Provided information
⁂
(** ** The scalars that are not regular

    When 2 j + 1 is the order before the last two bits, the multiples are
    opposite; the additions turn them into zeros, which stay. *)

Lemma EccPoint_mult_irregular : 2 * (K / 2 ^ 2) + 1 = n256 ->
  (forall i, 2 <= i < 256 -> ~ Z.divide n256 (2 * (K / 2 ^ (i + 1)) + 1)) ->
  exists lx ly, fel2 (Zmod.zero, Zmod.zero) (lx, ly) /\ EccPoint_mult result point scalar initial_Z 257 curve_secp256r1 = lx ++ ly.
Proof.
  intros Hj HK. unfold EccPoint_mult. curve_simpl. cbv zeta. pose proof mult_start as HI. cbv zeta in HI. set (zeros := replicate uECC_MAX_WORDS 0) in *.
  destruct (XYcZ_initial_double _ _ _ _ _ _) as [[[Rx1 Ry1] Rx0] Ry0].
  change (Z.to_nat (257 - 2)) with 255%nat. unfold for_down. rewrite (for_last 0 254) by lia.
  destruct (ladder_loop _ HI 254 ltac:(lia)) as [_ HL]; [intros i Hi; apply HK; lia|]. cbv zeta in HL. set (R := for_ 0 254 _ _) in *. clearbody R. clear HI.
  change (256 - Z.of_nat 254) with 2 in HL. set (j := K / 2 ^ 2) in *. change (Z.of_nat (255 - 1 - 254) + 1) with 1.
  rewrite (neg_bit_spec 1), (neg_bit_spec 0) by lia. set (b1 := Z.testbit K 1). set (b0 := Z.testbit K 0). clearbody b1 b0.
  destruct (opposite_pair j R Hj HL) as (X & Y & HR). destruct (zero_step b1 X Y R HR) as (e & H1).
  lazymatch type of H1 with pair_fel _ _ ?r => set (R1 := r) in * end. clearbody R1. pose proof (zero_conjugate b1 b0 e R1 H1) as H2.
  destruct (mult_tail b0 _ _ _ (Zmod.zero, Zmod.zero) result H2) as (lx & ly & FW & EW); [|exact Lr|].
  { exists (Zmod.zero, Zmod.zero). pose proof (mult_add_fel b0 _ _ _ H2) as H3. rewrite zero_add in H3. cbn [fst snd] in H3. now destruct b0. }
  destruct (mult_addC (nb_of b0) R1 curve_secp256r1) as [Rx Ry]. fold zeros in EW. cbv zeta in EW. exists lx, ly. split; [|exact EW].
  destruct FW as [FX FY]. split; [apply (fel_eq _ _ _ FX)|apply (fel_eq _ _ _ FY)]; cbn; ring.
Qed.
⁂
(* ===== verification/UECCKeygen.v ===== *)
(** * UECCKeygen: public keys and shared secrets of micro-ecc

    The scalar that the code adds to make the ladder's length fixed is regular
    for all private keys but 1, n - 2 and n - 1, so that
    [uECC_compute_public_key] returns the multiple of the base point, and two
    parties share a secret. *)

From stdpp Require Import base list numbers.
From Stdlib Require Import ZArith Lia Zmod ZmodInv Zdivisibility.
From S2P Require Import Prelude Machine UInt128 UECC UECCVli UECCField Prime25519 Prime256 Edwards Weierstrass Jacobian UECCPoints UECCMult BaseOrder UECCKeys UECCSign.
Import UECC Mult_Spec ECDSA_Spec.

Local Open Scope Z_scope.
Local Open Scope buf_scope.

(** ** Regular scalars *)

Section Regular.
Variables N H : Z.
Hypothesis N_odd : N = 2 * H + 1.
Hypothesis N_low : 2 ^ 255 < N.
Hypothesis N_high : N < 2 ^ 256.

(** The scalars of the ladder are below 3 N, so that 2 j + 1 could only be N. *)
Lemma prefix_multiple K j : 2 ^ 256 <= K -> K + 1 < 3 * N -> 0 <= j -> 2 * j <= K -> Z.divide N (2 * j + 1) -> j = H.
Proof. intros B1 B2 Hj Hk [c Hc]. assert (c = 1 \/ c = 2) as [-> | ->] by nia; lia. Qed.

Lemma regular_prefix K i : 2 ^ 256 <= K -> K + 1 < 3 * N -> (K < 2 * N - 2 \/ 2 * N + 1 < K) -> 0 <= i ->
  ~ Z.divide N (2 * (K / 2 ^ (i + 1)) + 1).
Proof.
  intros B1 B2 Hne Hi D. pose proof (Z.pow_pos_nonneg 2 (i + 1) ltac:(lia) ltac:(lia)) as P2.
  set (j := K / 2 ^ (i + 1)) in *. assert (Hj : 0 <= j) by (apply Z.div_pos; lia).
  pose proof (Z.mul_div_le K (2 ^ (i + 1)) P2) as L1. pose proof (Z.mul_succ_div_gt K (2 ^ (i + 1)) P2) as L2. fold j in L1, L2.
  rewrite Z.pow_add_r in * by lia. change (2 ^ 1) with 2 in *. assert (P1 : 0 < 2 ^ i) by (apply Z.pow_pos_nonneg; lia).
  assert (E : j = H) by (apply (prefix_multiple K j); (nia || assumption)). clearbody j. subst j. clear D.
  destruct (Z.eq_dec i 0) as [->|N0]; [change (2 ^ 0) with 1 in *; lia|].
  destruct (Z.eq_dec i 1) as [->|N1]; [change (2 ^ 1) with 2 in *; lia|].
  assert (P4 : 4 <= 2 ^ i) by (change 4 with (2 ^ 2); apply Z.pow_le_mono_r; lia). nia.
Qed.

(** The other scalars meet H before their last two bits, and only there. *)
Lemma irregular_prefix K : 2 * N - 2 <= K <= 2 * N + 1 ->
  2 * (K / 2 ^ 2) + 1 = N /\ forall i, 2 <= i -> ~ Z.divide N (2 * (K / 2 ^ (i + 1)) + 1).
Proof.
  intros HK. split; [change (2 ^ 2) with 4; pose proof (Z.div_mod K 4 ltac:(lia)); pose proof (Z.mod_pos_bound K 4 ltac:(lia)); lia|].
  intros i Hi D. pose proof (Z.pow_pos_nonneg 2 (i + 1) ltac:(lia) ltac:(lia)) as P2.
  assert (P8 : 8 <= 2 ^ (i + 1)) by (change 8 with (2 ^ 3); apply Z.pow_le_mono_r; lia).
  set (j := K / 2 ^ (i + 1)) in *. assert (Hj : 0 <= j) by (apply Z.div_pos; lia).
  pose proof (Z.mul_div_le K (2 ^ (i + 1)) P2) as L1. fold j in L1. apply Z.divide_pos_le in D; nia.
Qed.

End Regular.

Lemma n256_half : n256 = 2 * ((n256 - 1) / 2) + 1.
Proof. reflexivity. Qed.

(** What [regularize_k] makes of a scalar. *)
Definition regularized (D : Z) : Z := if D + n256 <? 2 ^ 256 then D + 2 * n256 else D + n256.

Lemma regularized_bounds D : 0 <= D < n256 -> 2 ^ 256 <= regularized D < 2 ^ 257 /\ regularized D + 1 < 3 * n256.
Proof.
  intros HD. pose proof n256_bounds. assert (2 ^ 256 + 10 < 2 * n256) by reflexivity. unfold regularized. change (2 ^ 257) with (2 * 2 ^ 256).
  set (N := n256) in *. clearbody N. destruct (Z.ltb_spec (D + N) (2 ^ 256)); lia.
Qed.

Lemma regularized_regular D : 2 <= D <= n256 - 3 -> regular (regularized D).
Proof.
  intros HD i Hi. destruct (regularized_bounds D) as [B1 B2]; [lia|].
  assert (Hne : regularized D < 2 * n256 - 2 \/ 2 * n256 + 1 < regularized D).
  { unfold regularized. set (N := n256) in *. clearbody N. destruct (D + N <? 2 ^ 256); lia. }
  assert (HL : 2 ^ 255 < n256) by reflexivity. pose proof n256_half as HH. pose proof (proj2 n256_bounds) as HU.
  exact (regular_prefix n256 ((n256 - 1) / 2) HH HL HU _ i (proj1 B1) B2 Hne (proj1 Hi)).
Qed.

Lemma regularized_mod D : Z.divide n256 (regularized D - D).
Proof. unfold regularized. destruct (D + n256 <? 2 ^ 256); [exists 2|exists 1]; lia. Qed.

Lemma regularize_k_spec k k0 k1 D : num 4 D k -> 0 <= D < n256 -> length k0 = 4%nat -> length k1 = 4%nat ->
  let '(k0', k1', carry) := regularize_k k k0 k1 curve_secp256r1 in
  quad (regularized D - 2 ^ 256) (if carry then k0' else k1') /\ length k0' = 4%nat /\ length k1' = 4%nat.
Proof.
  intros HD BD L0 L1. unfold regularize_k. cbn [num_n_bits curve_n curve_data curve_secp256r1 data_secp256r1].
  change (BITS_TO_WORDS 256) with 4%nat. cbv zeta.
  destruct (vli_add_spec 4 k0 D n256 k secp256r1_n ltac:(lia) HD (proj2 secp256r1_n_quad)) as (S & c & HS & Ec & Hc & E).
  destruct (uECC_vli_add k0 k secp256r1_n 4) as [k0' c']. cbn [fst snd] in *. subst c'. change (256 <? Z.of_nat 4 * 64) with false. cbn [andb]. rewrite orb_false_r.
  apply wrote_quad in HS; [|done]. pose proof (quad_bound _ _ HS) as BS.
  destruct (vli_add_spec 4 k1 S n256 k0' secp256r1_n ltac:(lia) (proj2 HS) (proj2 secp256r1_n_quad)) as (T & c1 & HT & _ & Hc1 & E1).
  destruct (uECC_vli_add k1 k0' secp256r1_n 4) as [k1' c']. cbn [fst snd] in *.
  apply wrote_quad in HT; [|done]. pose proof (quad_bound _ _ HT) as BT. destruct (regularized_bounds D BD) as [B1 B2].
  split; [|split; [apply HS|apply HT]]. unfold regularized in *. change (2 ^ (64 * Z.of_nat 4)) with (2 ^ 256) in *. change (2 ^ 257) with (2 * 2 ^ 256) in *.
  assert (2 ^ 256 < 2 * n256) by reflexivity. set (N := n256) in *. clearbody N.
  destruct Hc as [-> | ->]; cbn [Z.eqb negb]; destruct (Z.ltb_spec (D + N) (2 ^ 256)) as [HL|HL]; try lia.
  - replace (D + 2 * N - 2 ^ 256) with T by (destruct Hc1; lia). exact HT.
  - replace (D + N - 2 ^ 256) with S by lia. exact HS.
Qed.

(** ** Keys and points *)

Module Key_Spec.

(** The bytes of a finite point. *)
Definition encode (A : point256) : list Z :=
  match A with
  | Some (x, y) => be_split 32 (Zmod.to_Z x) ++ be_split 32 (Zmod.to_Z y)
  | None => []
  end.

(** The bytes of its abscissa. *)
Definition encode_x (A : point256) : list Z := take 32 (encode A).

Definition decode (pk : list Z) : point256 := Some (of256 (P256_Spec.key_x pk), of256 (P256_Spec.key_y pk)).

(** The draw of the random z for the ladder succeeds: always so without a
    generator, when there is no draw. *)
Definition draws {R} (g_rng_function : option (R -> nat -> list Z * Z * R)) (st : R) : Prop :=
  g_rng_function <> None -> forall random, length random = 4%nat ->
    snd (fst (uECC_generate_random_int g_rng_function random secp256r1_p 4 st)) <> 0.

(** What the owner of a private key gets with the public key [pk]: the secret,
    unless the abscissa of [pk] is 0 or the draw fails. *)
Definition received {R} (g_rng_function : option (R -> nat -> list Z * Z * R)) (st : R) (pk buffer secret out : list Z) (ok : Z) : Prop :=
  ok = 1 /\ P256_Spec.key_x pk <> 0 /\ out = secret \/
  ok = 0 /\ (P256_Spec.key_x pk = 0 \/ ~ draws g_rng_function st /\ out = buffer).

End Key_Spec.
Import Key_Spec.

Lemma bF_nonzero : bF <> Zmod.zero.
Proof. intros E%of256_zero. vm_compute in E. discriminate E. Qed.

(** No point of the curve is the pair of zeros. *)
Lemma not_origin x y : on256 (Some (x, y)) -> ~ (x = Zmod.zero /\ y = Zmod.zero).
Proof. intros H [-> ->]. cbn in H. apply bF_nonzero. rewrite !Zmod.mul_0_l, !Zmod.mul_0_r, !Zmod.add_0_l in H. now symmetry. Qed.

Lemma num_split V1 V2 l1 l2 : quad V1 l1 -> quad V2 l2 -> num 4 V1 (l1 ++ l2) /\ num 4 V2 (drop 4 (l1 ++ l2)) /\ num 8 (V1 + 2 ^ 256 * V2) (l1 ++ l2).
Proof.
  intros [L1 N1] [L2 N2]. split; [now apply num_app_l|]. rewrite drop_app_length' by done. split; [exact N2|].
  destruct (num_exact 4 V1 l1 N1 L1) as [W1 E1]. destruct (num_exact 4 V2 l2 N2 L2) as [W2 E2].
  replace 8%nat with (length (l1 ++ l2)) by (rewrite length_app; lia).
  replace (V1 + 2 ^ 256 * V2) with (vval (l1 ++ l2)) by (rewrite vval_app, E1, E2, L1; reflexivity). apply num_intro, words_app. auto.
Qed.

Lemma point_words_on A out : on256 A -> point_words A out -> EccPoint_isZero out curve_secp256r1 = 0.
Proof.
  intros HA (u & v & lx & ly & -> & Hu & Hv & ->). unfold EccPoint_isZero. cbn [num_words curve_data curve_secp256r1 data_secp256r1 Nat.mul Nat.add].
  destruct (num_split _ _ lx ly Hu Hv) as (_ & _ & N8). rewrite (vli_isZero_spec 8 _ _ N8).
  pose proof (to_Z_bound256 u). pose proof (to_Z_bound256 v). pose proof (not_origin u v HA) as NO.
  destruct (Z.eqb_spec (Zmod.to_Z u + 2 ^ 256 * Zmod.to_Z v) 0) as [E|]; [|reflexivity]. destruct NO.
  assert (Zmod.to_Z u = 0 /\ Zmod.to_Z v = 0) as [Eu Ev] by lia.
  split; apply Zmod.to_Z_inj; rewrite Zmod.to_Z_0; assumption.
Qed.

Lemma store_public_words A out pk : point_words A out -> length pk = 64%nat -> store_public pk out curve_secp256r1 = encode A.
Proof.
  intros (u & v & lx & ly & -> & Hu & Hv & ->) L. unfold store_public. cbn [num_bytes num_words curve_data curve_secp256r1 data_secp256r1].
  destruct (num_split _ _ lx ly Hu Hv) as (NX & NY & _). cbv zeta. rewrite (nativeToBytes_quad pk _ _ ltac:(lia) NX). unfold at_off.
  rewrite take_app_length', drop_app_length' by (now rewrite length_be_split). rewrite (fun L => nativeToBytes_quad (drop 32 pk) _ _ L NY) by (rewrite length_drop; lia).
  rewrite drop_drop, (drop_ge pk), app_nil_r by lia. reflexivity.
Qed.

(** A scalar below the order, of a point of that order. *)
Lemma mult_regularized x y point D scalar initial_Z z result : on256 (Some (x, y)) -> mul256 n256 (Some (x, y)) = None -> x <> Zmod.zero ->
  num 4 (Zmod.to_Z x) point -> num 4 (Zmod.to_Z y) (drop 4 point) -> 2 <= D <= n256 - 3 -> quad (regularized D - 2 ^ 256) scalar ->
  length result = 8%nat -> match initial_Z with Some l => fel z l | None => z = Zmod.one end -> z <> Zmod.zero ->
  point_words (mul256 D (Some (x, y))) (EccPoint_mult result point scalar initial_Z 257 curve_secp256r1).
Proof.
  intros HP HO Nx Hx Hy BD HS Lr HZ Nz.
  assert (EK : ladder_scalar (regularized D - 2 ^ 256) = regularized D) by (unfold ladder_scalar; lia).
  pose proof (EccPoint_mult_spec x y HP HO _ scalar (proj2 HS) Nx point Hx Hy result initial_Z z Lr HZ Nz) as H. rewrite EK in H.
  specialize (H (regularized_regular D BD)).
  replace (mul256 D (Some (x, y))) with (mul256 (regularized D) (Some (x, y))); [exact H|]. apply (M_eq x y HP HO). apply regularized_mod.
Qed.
⁂
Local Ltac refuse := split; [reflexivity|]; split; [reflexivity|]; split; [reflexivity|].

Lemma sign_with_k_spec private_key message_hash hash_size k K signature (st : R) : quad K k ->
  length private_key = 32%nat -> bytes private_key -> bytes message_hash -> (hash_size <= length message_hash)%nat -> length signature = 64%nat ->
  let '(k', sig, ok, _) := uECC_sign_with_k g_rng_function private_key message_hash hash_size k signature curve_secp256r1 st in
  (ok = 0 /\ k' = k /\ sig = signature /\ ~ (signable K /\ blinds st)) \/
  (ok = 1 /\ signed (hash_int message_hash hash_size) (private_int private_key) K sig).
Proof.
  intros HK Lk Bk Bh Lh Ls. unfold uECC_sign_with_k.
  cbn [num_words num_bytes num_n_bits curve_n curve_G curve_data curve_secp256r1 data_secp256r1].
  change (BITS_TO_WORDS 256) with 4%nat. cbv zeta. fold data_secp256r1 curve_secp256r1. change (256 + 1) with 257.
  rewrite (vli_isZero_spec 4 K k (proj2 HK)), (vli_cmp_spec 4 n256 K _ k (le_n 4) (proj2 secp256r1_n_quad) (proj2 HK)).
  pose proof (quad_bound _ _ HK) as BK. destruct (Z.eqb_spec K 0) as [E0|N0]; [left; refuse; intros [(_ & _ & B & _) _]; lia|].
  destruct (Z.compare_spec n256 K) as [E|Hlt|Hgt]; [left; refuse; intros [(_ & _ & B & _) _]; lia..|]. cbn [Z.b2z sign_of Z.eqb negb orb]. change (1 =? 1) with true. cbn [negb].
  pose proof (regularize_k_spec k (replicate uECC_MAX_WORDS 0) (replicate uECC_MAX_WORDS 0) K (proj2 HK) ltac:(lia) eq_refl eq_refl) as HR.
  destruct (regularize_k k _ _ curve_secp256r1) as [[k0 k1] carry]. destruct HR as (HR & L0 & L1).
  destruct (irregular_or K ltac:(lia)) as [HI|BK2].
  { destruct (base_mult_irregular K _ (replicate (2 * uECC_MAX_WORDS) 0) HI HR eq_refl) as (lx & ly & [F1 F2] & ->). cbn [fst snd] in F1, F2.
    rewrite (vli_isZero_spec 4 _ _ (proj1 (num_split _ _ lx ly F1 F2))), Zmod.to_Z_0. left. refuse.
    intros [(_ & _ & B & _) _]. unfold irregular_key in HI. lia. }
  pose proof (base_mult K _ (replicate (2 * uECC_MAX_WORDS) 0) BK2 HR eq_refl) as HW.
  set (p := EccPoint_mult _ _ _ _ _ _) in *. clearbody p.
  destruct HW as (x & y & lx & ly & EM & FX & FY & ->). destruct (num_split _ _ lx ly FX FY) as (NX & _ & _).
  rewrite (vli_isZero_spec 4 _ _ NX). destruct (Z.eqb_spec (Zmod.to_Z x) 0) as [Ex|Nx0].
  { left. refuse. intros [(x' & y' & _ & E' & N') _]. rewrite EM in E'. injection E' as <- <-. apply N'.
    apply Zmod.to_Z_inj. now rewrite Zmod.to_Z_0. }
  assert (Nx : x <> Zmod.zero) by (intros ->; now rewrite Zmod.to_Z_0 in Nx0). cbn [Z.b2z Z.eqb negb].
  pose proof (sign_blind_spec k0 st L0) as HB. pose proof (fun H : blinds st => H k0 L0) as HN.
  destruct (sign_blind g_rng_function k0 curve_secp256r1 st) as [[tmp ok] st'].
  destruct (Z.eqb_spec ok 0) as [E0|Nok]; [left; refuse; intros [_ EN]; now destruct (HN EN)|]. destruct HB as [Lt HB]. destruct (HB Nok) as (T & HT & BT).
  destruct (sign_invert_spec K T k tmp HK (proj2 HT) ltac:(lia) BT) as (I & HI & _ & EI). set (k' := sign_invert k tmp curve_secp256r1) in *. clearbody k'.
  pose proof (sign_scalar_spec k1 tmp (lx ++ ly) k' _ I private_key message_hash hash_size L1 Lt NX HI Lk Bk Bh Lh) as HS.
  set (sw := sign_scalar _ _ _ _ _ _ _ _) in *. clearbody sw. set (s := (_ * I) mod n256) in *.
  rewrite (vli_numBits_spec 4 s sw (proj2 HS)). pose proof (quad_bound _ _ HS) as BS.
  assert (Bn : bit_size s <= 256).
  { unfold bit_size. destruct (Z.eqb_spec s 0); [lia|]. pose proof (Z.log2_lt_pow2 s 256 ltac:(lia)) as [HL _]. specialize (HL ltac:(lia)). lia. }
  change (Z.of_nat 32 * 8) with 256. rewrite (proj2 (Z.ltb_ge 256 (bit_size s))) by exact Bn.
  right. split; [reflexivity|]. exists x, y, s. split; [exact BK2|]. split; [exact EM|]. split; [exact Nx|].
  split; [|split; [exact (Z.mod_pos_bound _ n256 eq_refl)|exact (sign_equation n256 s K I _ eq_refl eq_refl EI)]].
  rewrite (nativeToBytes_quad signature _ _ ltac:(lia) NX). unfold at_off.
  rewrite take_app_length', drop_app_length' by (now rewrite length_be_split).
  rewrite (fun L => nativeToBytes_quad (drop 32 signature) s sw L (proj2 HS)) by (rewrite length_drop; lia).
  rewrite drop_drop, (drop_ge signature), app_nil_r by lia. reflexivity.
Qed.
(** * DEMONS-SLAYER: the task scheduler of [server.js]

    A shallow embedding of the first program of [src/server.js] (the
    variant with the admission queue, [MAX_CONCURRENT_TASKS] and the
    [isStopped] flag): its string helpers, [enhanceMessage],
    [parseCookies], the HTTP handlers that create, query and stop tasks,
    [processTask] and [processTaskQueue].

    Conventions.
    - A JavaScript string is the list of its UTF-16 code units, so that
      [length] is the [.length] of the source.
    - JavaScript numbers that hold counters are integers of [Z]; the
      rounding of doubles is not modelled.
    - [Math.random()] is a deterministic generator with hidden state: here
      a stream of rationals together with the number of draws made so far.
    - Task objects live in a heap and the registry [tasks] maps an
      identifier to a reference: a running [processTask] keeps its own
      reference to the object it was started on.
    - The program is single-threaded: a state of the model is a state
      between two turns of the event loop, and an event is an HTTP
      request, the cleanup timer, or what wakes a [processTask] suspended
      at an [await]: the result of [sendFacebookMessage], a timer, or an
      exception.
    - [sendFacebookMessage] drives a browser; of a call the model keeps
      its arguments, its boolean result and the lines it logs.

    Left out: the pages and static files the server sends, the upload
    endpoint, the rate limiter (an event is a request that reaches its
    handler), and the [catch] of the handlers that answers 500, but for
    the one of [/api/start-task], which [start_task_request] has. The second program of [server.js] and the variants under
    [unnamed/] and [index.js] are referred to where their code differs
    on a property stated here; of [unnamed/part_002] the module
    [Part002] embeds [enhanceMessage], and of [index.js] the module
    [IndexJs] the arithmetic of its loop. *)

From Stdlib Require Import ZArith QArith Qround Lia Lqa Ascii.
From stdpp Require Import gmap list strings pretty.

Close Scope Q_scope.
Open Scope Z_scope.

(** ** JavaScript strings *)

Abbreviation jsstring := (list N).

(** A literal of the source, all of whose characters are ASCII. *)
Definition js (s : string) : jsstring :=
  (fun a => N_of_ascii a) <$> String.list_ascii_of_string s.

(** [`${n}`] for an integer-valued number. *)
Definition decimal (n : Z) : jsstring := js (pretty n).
⁂
Work to be completed
Whenever the string "refuse" shows up in a line of the records, copy that line.

Exercise answer
Local Ltac refuse := split; [reflexivity|]; split; [reflexivity|]; split; [reflexivity|].
  pose proof (quad_bound _ _ HK) as BK. destruct (Z.eqb_spec K 0) as [E0|N0]; [left; refuse; intros [(_ & _ & B & _) _]; lia|].
  destruct (Z.compare_spec n256 K) as [E|Hlt|Hgt]; [left; refuse; intros [(_ & _ & B & _) _]; lia..|]. cbn [Z.b2z sign_of Z.eqb negb orb]. change (1 =? 1) with true. cbn [negb].
    rewrite (vli_isZero_spec 4 _ _ (proj1 (num_split _ _ lx ly F1 F2))), Zmod.to_Z_0. left. refuse.
  { left. refuse. intros [(x' & y' & _ & E' & N') _]. rewrite EM in E'. injection E' as <- <-. apply N'.
  destruct (Z.eqb_spec ok 0) as [E0|Nok]; [left; refuse; intros [_ EN]; now destruct (HN EN)|]. destruct HB as [Lt HB]. destruct (HB Nok) as (T & HT & BT).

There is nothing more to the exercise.